自動車や船舶に搭載されるウォーターポンプ向けインペラの性能確認用試作部品にもトレミル®が活用されています。3Dプリンティングは、複雑な形状に対応できることに加え、荷重たわみ温度の高さ、耐薬品性、低吸水性などの特徴を有するために、樹脂材料でありながら金属部品の試作用として採用されました。
これにより、金属を用いた切削品を溶接加工する従来の試作工程と比べ、コストを50%に抑え、製作期間も短縮できます。

東レ樹脂のPPS造形物へのソリューション (3Dプリンティングと切削加工の組み合わせ)

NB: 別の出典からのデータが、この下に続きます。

(** The call for a field whose name and value are marked. *)
Lemma field_call pre f tail (d : data) :
  h_name f ≠ [] →
  on_response_http_field d
    (ptr_to (pre ++ h_name f ++ x3a :: h_blanks f ++ h_value f ++ tail) (Z.of_nat (length pre)))
    (Z.of_nat (length (h_name f)))
    (ptr_to (pre ++ h_name f ++ x3a :: h_blanks f ++ h_value f ++ tail)
       (Z.of_nat (length (pre ++ h_name f ++ x3a :: h_blanks f))))
    (Z.of_nat (length (h_value f)))
  = (HttpResponse.setHeader (h_name f) (h_value f) d.1, d.2).
Proof.
  intros Hne. unfold on_response_http_field.
  rewrite (proj2 (Z.eqb_neq _ 0)) by (destruct (h_name f); [done|simpl; lia]).
  rewrite ptr_to_app, cpp_string_app.
  replace (pre ++ h_name f ++ x3a :: h_blanks f ++ h_value f ++ tail)
    with ((pre ++ h_name f ++ x3a :: h_blanks f) ++ h_value f ++ tail)
    by (by rewrite <- !app_assoc).
  by rewrite ptr_to_app, cpp_string_app.
Qed.

Definition named (pre : list byte) (f : header) (h : httpclient_parser) : Prop :=
  field_start h = Z.of_nat (length pre) ∧ field_len h = Z.of_nat (length (h_name f)).

Lemma reads_token pre w rest cs h d :
  cs ∈ line_states → forallb token_char w = true → w ≠ [] →
  (∀ h' cs', cs' ∈ name_states → field_start h' = Z.of_nat (length pre) →
     reads (pre ++ w) rest cs' (h', d)) →
  reads pre (w ++ rest) cs (h, d).
Proof.
  destruct w as [|c w]; [done|]. intros Hcs [Hc Hw]%andb_true_iff _ Hn. cbn [app].
  eapply (reads_cross line_states token_char
    [[a_start_value; a_start_field]; [a_write_connection_close; a_start_field]; [a_start_field]] name_states);
    [by_check|done|done|].
  intros _ acts Hacts.
  assert (∃ h', field_start h' = Z.of_nat (length pre) ∧ ∀ buffer len,
    run_actions cbs buffer len (Z.of_nat (length pre)) acts (h, d) = ((h', d), false)) as (h1 & Hf & Hr)
    by (each_option Hacts; (eexists; split; [|intros; reflexivity]; done)).
  exists (h1, d). split; [apply Hr|]. intros n Hn1.
  eapply (reads_plain name_states token_char); [by_check|done|done|]. intros cs2 Hcs2.
  rewrite <- app_assoc. by apply Hn.
Qed.

Lemma reads_name pre f rest cs h d :
  cs ∈ line_states → forallb token_char (h_name f) = true → h_name f ≠ [] →
  (∀ h' cs', cs' ∈ colon_states → named pre f h' →
     reads (pre ++ h_name f ++ [x3a]) rest cs' (h', d)) →
  reads pre (h_name f ++ x3a :: rest) cs (h, d).
Proof.
  intros Hcs Ht Hne Hn. apply reads_token; [done..|]. intros h1 cs1 Hcs1 Hf.
  eapply (reads_cross name_states (Byte.eqb x3a) [[a_write_field]] colon_states); [by_check|done|done|].
  intros Hlen acts2 ->%list_elem_of_singleton. eexists. split; [done|]. intros n3 Hn3.
  rewrite <- app_assoc. apply Hn; [done|]. split; [done|]. cbn [field_len set_field_len].
  rewrite Hf. by apply len_from_length.
Qed.

Lemma reads_blanks pre f rest cs h d :
  cs ∈ colon_states → forallb field_blank (h_blanks f) = true → named pre f h →
  (∀ h' cs', cs' ∈ colon_states → named pre f h' →
     reads ((pre ++ h_name f ++ [x3a]) ++ h_blanks f) rest cs' (h', d)) →
  reads (pre ++ h_name f ++ [x3a]) (h_blanks f ++ rest) cs (h, d).
Proof.
  intros Hcs Hb Hh Hn.
  eapply (reads_stretch colon_states field_blank [[a_start_value]] (named pre f)); [by_check|done..| |].
  - intros h2 buffer len p acts [H1 H2] ->%list_elem_of_singleton. by eexists.
  - intros h' cs' Hh' Hcs'. by apply Hn.
Qed.

Lemma plain_cr_sub cs : cs ∈ plain_cr → cs ∈ cr_states.
Proof. unfold plain_cr, cr_states. set_solver. Qed.
Lemma plain_lines_sub cs : cs ∈ plain_lines → cs ∈ line_states.
Proof. unfold plain_lines, line_states. set_solver. Qed.

(** The value and the carriage return behind it. *)
Lemma reads_value pre f rest cs h d :
  cs ∈ colon_states → h_name f ≠ [] → forallb field_char (h_value f) = true →
  match h_value f with c :: _ => negb (field_blank c) | [] => true end = true → named pre f h →
  (∀ h' cs', cs' ∈ cr_states → (h_value f ≠ [] → cs' ∈ plain_cr) →
     reads (pre ++ h_name f ++ x3a :: h_blanks f ++ h_value f ++ [x0d]) rest cs'
       (h', (HttpResponse.setHeader (h_name f) (h_value f) d.1, d.2))) →
  reads ((pre ++ h_name f ++ [x3a]) ++ h_blanks f) (h_value f ++ x0d :: rest) cs (h, d).
Proof.
  intros Hcs Hne Hv Hv0 [Hs Hl] Hn.
  pose proof (field_call pre f (x0d :: rest ++ body ++ memory) d Hne) as Hcall.
  assert ((pre ++ h_name f ++ [x3a]) ++ h_blanks f = pre ++ h_name f ++ x3a :: h_blanks f) as ->
    by (by rewrite <- !app_assoc).
  set (start := pre ++ h_name f ++ x3a :: h_blanks f) in *.
  (* the last step, from a parser that has marked the value *)
  assert (∀ h2 acts, mark h2 = Z.of_nat (length start) → field_start h2 = Z.of_nat (length pre) →
    field_len h2 = Z.of_nat (length (h_name f)) → Z.of_nat (length (start ++ h_value f)) < 2 ^ 31 →
    acts ∈ [[a_write_content_len; a_write_value]; [a_write_value]] → ∃ h3,
    run_actions cbs ((pre ++ h_name f ++ x3a :: h_blanks f ++ h_value f ++ x0d :: rest ++ body ++ memory))
      (Z.of_nat (length (pre ++ h_name f ++ x3a :: h_blanks f ++ h_value f ++ x0d :: rest ++ body)))
      (Z.of_nat (length (start ++ h_value f))) acts (h2, d)
    = ((h3, (HttpResponse.setHeader (h_name f) (h_value f) d.1, d.2)), false)) as Hwrite.
  { intros h2 acts Hm Hs2 Hl2 Hlen Hacts. rewrite <- Hcall.
    each_option Hacts; eexists; cbn [run_actions run_action http_field cbs];
      cbn [set_content_len field_start field_len mark];
      by rewrite Hm, Hs2, Hl2, (len_from_length start (h_value f)) by done. }
  destruct (h_value f) as [|c v].
  - cbn [app]. eapply (reads_cross colon_states (Byte.eqb x0d) [[a_start_value; a_write_value]] cr_states);
      [by_check|done|done|].
    intros Hlen acts ->%list_elem_of_singleton.
    destruct (Hwrite (set_mark (Z.of_nat (length start)) h) [a_write_value]) as (h3 & E);
      [done..|by rewrite app_nil_r|set_solver|]. rewrite app_nil_r in E. exists (h3, (HttpResponse.setHeader (h_name f) [] d.1, d.2)).
    split.
    + etransitivity; [|exact E]. unfold start. rewrite <- !app_assoc. reflexivity.
    + intros n Hn'. unfold start. rewrite <- app_assoc. cbn [app] in *. rewrite <- app_assoc. by apply Hn.
  - simpl in Hv. apply andb_true_iff in Hv as [Hc Hv]. cbn [app].
    eapply (reads_cross colon_states (λ b, field_char b && negb (field_blank b)) [[a_start_value]] value_states);
      [by_check|done|by rewrite Hc|].
    intros _ acts ->%list_elem_of_singleton. eexists. split; [done|]. intros n Hn'.
    eapply (reads_plain value_states field_char); [by_check|done..|]. intros cs2 Hcs2.
    eapply (reads_cross value_states (Byte.eqb x0d)
      [[a_write_content_len; a_write_value]; [a_write_value]] plain_cr); [by_check|done|done|].
    intros Hlen acts Hacts. rewrite <- app_assoc in Hlen.
    destruct (Hwrite (set_mark (Z.of_nat (length start)) h) acts) as (h3 & E); [done..|].
    exists (h3, (HttpResponse.setHeader (h_name f) (c :: v) d.1, d.2)). split.
    + etransitivity; [|exact E]. unfold start. rewrite <- !app_assoc. reflexivity.
    + intros n2 Hn2. unfold start. repeat (rewrite <- app_assoc; cbn [app]). apply Hn; [|done].
      by apply plain_cr_sub.
Qed.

東レ樹脂では3Dプリンティング向け材料だけでなく、PPS造形物への提案も進めています。
3Dプリンティングによる造形物は面粗度、寸法精度が射出成形などと比べてやや粗くなるというデメリットもありますが、造形後に必要な箇所を切削加工することで精度を保証。部品全てを切削加工するよりも低コストで、切削追加工後の面粗度Ra1.6-3.2μm、寸法精度±0.05mmを実現しました。

精度 造形なり 追加加工後
面粗度 Ra15-20µm Ra1.6-3.2µm
寸法 ±0.2mm(目標) ±0.05mm

※精度は形状、寸法によって異なります。上記は保証値ではなく参考値

トレパール®の主な用途

インテークマニホールド、ストレーナーなど

PA6、PA66(射出成形品)は、自動車エンジン周辺で用いられるインテークマニホールド、ストレーナーで多数の採用実績があります。
これらの部品には高い耐熱性が求められますが、トレパール®(PA6)を用いた造形物は、217°C(0.45MPa)と高い荷重たわみ温度を示し、また、表面平滑性も高く、仕上げのための研磨工程を省略できます。こうした特性から、試作工程では、短納期・低コスト化可能なトレパール®造形物が活用されています。

電動工具ハウジング

電動工具向けのハウジングにもトレパール®(PA6)が活用されています。
PA6による造形物はシャルピー衝撃強度(ノッチ有)、曲げ弾性率ともに良好で、高い荷重たわみ温度を示します。このため、耐衝撃性、機械強度、表面平滑性、耐熱性などが求められるハウジングに最適です。加えて、表面平滑性が高い事により、接合部の研磨工程を削減でき、効率化に貢献します。